- Exercise: When the line containing "D that has a" is reached, include it and end there; set down verbatim every line before it, starting at the top of the records.

- Listed records:

::::

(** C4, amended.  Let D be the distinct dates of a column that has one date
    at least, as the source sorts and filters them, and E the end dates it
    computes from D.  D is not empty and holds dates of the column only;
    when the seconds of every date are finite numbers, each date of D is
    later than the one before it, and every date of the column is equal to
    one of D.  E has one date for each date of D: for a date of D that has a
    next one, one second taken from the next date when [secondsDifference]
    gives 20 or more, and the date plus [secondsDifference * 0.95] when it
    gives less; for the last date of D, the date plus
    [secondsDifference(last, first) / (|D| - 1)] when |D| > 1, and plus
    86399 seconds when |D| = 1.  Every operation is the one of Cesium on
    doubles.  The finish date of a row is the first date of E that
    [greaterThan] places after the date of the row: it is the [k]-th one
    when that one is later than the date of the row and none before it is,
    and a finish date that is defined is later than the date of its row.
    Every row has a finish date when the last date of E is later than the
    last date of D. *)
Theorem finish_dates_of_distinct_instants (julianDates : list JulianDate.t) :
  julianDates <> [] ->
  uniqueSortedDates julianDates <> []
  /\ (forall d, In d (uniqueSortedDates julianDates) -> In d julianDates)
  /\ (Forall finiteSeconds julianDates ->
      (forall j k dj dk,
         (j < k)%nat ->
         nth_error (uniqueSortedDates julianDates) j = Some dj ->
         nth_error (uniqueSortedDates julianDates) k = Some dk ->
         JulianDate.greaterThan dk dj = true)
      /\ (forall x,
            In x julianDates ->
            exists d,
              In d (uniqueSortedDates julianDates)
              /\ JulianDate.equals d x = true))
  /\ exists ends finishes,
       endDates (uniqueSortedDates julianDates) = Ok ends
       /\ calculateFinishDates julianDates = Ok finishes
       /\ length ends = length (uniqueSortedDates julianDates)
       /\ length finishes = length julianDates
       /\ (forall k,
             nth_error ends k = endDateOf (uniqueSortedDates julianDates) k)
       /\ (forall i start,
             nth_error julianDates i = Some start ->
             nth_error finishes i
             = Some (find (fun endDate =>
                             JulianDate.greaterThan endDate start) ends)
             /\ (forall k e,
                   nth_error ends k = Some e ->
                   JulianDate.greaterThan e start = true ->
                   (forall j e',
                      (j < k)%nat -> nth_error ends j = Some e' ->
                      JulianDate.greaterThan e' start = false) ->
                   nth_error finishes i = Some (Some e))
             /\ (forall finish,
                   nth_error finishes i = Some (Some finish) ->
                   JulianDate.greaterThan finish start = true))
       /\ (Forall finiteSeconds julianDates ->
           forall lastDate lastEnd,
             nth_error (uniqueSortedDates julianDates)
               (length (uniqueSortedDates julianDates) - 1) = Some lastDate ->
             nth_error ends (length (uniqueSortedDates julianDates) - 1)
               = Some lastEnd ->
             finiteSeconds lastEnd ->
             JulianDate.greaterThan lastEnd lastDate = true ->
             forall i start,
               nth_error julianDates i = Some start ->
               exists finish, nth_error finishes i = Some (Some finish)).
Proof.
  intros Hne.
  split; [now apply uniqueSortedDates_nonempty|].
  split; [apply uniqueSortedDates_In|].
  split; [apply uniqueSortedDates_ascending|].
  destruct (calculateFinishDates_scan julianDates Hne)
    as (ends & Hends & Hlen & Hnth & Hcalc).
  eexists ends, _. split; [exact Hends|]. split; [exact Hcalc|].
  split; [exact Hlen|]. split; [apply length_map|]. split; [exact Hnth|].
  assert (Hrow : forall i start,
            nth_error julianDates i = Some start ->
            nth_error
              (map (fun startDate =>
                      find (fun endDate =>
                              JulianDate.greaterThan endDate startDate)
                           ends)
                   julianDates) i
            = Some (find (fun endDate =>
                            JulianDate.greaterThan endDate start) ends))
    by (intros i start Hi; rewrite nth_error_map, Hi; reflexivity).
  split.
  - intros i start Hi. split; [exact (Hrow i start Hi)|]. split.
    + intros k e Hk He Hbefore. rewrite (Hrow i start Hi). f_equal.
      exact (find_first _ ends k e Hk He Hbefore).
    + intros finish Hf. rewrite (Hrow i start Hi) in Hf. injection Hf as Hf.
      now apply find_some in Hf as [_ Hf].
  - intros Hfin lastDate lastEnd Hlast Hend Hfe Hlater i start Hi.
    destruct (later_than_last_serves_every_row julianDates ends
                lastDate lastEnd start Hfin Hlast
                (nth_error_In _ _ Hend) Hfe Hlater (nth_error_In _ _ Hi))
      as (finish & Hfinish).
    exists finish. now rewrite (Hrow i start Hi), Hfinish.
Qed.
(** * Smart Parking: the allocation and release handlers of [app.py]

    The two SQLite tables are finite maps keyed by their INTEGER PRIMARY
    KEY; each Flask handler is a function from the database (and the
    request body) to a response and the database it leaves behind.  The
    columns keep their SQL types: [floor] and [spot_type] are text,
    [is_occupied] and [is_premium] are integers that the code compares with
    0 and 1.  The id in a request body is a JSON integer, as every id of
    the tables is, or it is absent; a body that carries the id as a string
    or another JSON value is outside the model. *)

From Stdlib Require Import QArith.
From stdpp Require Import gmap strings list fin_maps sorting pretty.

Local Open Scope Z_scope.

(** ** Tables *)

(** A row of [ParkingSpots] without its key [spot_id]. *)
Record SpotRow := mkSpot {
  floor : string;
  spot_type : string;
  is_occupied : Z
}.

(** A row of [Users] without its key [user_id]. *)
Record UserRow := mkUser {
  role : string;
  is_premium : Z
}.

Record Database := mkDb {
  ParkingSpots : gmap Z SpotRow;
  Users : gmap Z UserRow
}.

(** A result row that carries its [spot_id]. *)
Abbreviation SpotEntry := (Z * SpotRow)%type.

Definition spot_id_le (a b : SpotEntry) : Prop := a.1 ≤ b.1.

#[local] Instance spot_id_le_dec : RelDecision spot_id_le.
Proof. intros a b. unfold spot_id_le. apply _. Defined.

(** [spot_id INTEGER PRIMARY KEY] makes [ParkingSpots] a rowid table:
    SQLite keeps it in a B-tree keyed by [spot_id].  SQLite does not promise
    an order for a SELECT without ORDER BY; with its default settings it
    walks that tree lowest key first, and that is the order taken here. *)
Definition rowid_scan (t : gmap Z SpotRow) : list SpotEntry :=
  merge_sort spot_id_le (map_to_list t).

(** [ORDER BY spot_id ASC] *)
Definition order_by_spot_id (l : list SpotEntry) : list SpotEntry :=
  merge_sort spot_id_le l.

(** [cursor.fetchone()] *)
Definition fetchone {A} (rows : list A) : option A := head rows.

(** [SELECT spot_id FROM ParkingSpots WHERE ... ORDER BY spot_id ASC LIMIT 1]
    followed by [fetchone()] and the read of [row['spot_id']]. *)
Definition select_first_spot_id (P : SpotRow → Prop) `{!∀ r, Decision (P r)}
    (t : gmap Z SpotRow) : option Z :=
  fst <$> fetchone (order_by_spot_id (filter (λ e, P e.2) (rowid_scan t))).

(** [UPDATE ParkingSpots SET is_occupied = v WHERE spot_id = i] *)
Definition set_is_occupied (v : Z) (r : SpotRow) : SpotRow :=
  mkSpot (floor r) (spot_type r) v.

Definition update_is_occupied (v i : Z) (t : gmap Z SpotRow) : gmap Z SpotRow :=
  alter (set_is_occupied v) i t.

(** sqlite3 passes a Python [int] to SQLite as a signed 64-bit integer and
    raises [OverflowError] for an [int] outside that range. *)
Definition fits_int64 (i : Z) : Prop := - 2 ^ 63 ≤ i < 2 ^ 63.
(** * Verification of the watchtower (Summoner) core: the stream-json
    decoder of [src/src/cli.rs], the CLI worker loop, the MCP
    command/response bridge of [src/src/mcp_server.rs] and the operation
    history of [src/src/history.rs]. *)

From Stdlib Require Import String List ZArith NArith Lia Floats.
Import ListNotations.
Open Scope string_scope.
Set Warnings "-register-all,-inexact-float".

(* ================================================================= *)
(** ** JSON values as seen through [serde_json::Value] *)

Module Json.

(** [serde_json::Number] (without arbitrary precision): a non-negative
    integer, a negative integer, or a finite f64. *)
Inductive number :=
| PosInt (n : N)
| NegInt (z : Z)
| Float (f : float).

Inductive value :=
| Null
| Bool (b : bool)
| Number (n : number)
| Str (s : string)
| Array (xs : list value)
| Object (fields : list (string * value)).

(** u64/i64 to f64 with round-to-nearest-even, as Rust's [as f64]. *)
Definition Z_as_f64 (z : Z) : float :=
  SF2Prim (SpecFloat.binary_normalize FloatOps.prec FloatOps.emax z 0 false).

::::

- Exercise result:
(** C4, amended.  Let D be the distinct dates of a column that has one date
    at least, as the source sorts and filters them, and E the end dates it
    computes from D.  D is not empty and holds dates of the column only;
    when the seconds of every date are finite numbers, each date of D is
    later than the one before it, and every date of the column is equal to
    one of D.  E has one date for each date of D: for a date of D that has a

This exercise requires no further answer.